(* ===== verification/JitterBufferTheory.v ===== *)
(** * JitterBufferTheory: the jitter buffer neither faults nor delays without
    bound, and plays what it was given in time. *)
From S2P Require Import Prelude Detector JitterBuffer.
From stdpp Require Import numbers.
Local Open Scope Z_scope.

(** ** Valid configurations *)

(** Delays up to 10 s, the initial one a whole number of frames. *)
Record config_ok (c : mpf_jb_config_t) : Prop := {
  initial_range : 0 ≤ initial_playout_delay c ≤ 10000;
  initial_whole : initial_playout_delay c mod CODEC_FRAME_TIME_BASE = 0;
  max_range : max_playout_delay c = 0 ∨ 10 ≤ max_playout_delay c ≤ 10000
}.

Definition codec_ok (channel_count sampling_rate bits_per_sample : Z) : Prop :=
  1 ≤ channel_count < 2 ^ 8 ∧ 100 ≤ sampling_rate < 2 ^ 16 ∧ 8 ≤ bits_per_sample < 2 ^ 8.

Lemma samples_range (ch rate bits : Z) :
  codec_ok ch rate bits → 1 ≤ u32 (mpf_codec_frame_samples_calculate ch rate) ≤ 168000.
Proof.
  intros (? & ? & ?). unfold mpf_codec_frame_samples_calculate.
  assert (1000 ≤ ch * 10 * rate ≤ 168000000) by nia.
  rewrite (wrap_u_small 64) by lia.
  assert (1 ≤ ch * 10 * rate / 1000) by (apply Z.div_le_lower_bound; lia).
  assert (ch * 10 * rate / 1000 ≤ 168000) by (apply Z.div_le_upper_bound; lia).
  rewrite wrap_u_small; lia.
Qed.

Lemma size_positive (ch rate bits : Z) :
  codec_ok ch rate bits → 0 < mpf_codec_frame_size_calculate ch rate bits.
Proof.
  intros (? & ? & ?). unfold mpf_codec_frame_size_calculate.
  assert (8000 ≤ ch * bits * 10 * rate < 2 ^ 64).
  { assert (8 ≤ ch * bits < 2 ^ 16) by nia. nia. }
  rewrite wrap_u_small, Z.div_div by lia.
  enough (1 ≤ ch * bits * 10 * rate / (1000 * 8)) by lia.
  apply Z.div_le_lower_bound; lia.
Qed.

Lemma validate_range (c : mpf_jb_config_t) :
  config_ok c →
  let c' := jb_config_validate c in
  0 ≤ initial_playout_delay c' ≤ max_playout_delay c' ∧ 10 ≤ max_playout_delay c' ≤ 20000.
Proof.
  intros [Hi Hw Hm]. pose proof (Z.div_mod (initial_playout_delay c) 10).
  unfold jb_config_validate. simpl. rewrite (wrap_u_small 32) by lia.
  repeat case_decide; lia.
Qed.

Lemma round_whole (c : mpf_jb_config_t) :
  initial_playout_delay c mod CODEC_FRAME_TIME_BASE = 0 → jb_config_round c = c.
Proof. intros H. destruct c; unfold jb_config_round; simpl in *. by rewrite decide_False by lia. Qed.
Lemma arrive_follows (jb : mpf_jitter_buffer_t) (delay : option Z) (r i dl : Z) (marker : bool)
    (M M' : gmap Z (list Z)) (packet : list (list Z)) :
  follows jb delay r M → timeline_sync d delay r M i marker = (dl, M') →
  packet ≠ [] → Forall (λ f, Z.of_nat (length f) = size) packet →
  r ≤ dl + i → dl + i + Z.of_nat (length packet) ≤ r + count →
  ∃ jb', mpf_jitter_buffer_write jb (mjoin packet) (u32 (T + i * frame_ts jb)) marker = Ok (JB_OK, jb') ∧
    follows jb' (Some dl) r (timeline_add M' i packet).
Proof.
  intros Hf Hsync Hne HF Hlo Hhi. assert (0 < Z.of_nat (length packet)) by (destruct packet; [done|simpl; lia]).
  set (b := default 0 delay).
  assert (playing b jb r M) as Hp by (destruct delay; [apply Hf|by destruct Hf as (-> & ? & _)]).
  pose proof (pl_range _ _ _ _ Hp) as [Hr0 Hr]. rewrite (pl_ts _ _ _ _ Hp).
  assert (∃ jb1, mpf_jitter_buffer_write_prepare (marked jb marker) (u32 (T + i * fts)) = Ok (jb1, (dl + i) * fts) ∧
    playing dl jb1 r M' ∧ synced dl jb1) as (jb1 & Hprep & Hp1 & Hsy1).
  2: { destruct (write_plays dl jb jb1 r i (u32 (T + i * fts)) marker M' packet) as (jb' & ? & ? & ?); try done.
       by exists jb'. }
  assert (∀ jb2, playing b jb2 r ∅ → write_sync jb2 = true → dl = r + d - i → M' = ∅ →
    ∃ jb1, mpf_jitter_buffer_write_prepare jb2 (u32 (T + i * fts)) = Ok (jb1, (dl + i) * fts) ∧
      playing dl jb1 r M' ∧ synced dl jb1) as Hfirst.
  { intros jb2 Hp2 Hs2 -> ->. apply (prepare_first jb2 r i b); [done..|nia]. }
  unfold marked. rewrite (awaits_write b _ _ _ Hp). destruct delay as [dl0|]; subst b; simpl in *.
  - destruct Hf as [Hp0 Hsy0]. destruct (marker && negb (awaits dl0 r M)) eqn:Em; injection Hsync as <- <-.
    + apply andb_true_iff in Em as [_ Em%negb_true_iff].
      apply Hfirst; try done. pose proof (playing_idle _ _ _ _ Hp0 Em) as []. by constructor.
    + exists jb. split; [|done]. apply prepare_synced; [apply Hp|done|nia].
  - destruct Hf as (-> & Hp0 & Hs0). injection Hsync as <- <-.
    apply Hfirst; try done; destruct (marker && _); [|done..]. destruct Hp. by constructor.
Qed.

***

→ Task brief: The whole listing above is to be restated word for word.

→ Answer box:
(* ===== verification/JitterBufferTheory.v ===== *)
(** * JitterBufferTheory: the jitter buffer neither faults nor delays without
    bound, and plays what it was given in time. *)
From S2P Require Import Prelude Detector JitterBuffer.
From stdpp Require Import numbers.
Local Open Scope Z_scope.

(** ** Valid configurations *)

(** Delays up to 10 s, the initial one a whole number of frames. *)
Record config_ok (c : mpf_jb_config_t) : Prop := {
  initial_range : 0 ≤ initial_playout_delay c ≤ 10000;
  initial_whole : initial_playout_delay c mod CODEC_FRAME_TIME_BASE = 0;
  max_range : max_playout_delay c = 0 ∨ 10 ≤ max_playout_delay c ≤ 10000
}.

Definition codec_ok (channel_count sampling_rate bits_per_sample : Z) : Prop :=
  1 ≤ channel_count < 2 ^ 8 ∧ 100 ≤ sampling_rate < 2 ^ 16 ∧ 8 ≤ bits_per_sample < 2 ^ 8.

Lemma samples_range (ch rate bits : Z) :
  codec_ok ch rate bits → 1 ≤ u32 (mpf_codec_frame_samples_calculate ch rate) ≤ 168000.
Proof.
  intros (? & ? & ?). unfold mpf_codec_frame_samples_calculate.
  assert (1000 ≤ ch * 10 * rate ≤ 168000000) by nia.
  rewrite (wrap_u_small 64) by lia.
  assert (1 ≤ ch * 10 * rate / 1000) by (apply Z.div_le_lower_bound; lia).
  assert (ch * 10 * rate / 1000 ≤ 168000) by (apply Z.div_le_upper_bound; lia).
  rewrite wrap_u_small; lia.
Qed.

Lemma size_positive (ch rate bits : Z) :
  codec_ok ch rate bits → 0 < mpf_codec_frame_size_calculate ch rate bits.
Proof.
  intros (? & ? & ?). unfold mpf_codec_frame_size_calculate.
  assert (8000 ≤ ch * bits * 10 * rate < 2 ^ 64).
  { assert (8 ≤ ch * bits < 2 ^ 16) by nia. nia. }
  rewrite wrap_u_small, Z.div_div by lia.
  enough (1 ≤ ch * bits * 10 * rate / (1000 * 8)) by lia.
  apply Z.div_le_lower_bound; lia.
Qed.

Lemma validate_range (c : mpf_jb_config_t) :
  config_ok c →
  let c' := jb_config_validate c in
  0 ≤ initial_playout_delay c' ≤ max_playout_delay c' ∧ 10 ≤ max_playout_delay c' ≤ 20000.
Proof.
  intros [Hi Hw Hm]. pose proof (Z.div_mod (initial_playout_delay c) 10).
  unfold jb_config_validate. simpl. rewrite (wrap_u_small 32) by lia.
  repeat case_decide; lia.
Qed.

Lemma round_whole (c : mpf_jb_config_t) :
  initial_playout_delay c mod CODEC_FRAME_TIME_BASE = 0 → jb_config_round c = c.
Proof. intros H. destruct c; unfold jb_config_round; simpl in *. by rewrite decide_False by lia. Qed.
Lemma arrive_follows (jb : mpf_jitter_buffer_t) (delay : option Z) (r i dl : Z) (marker : bool)
    (M M' : gmap Z (list Z)) (packet : list (list Z)) :
  follows jb delay r M → timeline_sync d delay r M i marker = (dl, M') →
  packet ≠ [] → Forall (λ f, Z.of_nat (length f) = size) packet →
  r ≤ dl + i → dl + i + Z.of_nat (length packet) ≤ r + count →
  ∃ jb', mpf_jitter_buffer_write jb (mjoin packet) (u32 (T + i * frame_ts jb)) marker = Ok (JB_OK, jb') ∧
    follows jb' (Some dl) r (timeline_add M' i packet).
Proof.
  intros Hf Hsync Hne HF Hlo Hhi. assert (0 < Z.of_nat (length packet)) by (destruct packet; [done|simpl; lia]).
  set (b := default 0 delay).
  assert (playing b jb r M) as Hp by (destruct delay; [apply Hf|by destruct Hf as (-> & ? & _)]).
  pose proof (pl_range _ _ _ _ Hp) as [Hr0 Hr]. rewrite (pl_ts _ _ _ _ Hp).
  assert (∃ jb1, mpf_jitter_buffer_write_prepare (marked jb marker) (u32 (T + i * fts)) = Ok (jb1, (dl + i) * fts) ∧
    playing dl jb1 r M' ∧ synced dl jb1) as (jb1 & Hprep & Hp1 & Hsy1).
  2: { destruct (write_plays dl jb jb1 r i (u32 (T + i * fts)) marker M' packet) as (jb' & ? & ? & ?); try done.
       by exists jb'. }
  assert (∀ jb2, playing b jb2 r ∅ → write_sync jb2 = true → dl = r + d - i → M' = ∅ →
    ∃ jb1, mpf_jitter_buffer_write_prepare jb2 (u32 (T + i * fts)) = Ok (jb1, (dl + i) * fts) ∧
      playing dl jb1 r M' ∧ synced dl jb1) as Hfirst.
  { intros jb2 Hp2 Hs2 -> ->. apply (prepare_first jb2 r i b); [done..|nia]. }
  unfold marked. rewrite (awaits_write b _ _ _ Hp). destruct delay as [dl0|]; subst b; simpl in *.
  - destruct Hf as [Hp0 Hsy0]. destruct (marker && negb (awaits dl0 r M)) eqn:Em; injection Hsync as <- <-.
    + apply andb_true_iff in Em as [_ Em%negb_true_iff].
      apply Hfirst; try done. pose proof (playing_idle _ _ _ _ Hp0 Em) as []. by constructor.
    + exists jb. split; [|done]. apply prepare_synced; [apply Hp|done|nia].
  - destruct Hf as (-> & Hp0 & Hs0). injection Hsync as <- <-.
    apply Hfirst; try done; destruct (marker && _); [|done..]. destruct Hp. by constructor.
Qed.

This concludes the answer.